The 'exciting' thing about microformats was that it got you slightly higher
positioning in SERPs. I don't know if that's true any longer. That was hardly
a benefit of the language design.

I've never heard of components.

>These hundreds of languages have no pattern matching but all have mutable
state

There are hundreds of bad languages. I wouldn't defend any of them. Most
widely used languages have some form of decent pattern matching, though.

Mutable state can cause headaches, but if you want to use a functional
language to help solve that - these days you're spoilt for choice. Most modern
languages can be written in a functional style also, if that's your thing.

>XSLT is declarative and this removes a ton of complexity.

The OP made this claim by comparing it favorably to a javascript program that
parsed HTML using regular expressions. Which makes me wonder (and shudder
about) just what you and the rest of the XSLT defenders are actually comparing
it to.
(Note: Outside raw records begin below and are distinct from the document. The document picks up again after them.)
Definition load_or_create_relay_ca (boot : Boot) : command (bytes * Issuer) := fun dir =>
  match sd_ca_key dir, sd_ca_cert dir with
  | Some _, Some _ => (dir, load_relay_ca dir)
  | None, None =>
      let dir := with_ca dir (b_ca_key boot) (b_ca_cert boot) in (dir, load_relay_ca dir)
  | _, _ => (dir, Err "incomplete Relay CA state: relay-ca.key and relay-ca.der must both exist")
  end.

(** [Database::create]: the migrated, empty file is there before the snapshot
    is written to it. *)
Definition create_database (boot : Boot) (state : ControlState) : command Database := fun dir =>
  let opened := default empty_database (sd_database dir) in
  match initialize_sync (b_io boot) state opened with
  | Ok d => (with_database dir d, Ok d)
  | Err e => (with_database dir opened, Err e)
  end.

(** [init] *)
Definition init (boot : Boot) (public_url audience : string) : command EndpointId :=
  require (negb (Str.is_blank audience)) "--audience must not be empty";;
  public_url ← lift (normalize_public_url public_url);
  dir ← get id;
  require (negb (exists_file (sd_key dir)) && negb (exists_file (sd_database dir)))
    "control state already exists";;
  key ← load_or_create_key boot;
  relay_ca ← load_or_create_relay_ca boot;
  create_database boot (initial_state audience public_url (fst relay_ca));;
  mret (public key).

(** [create_invite], which pushes the record it builds *)
Definition create_invite (boot : Boot) (key : SecretKey) (state : ControlState) (name : string)
  (kind : InviteKind) (ttl_secs : Z) : result string (InviteResult * ControlState) :=
  '(result, record) ← build_invite (b_random boot) (b_now boot) key state name kind ttl_secs
     (random_token (b_random boot) 32);
  Ok (result, with_invites state (st_invites state ++ [record])%list).

Definition is_pending_relay (invite : InviteRecord) : bool :=
  is_relay_kind (inv_kind (i_invite invite)) && (i_state invite == Pending).

(** [bootstrap], from the point where the snapshot is at hand: the snapshot it
    stores, and the invitation it hands out when no Relay is enrolled. *)
Definition bootstrap_state (boot : Boot) (key : SecretKey) (state : ControlState)
  (relay_name relay_url : string) (relay_ttl_secs : Z)
  : result string (ControlState * option InviteResult) :=
  match st_relays state with
  | [] =>
      let state := with_invites state
        (retain (fun invite => negb (is_relay_kind (inv_kind (i_invite invite))) ||
                               (i_state invite != Pending)) (st_invites state)) in
      '(result, state) ← create_invite boot key state relay_name (KRelay relay_url) relay_ttl_secs;
      Ok (state, Some result)
  | _ =>
      ensure (any (fun relay => (r_name relay == relay_name) && (r_url relay == relay_url))
                (st_relays state)) "configured Relay name or URL does not match durable state";;
      Ok (state, None)
  end.

(** [database.apply_sync(..)] on the file of the directory *)
Definition sync_database (boot : Boot) (previous next : ControlState) (d : Database)
  : command Database := fun dir =>
  match apply_sync (b_io boot) previous next d with
  | Ok d => (with_database dir d, Ok d)
  | Err e => (dir, Err e)
  end.

(** Either the durable snapshot or a first one. *)
Definition open_or_create (boot : Boot) (public_url audience : string)
  : command (SecretKey * Database * ControlState) :=
  dir ← get id;
  match sd_database dir with
  | Some database =>
      key ← lift (of_option (sd_key dir) "read identity control.key");
      state ← lift (load database);
      mret (key, database, state)
  | None =>
      key ← load_or_create_key boot;
      relay_ca ← load_or_create_relay_ca boot;
      let state := initial_state audience public_url (fst relay_ca) in
      database ← create_database boot state;
      mret (key, database, state)
  end.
And also why you seemingly haven't seen or used any good parsers or
templating languages.

>If you had a bunch of related tables would you process them as Python dicts
and arrays or rather load them in an RDBMS and write SQL instead

That would depend entirely upon what I was doing and why. I have done both in
different contexts because they had different trade offs.

>Especially as the transformations get more complex?

SQL is capable of handling a great deal of complexity (more than xslt
certainly), and its declarative nature certainly nets you a lot of things for
free (less code, faster queries, no deserialization/serialization overhead),
but it still has its limits. Yes, for _really_ complex transformations I would
probably write them in python and not SQL.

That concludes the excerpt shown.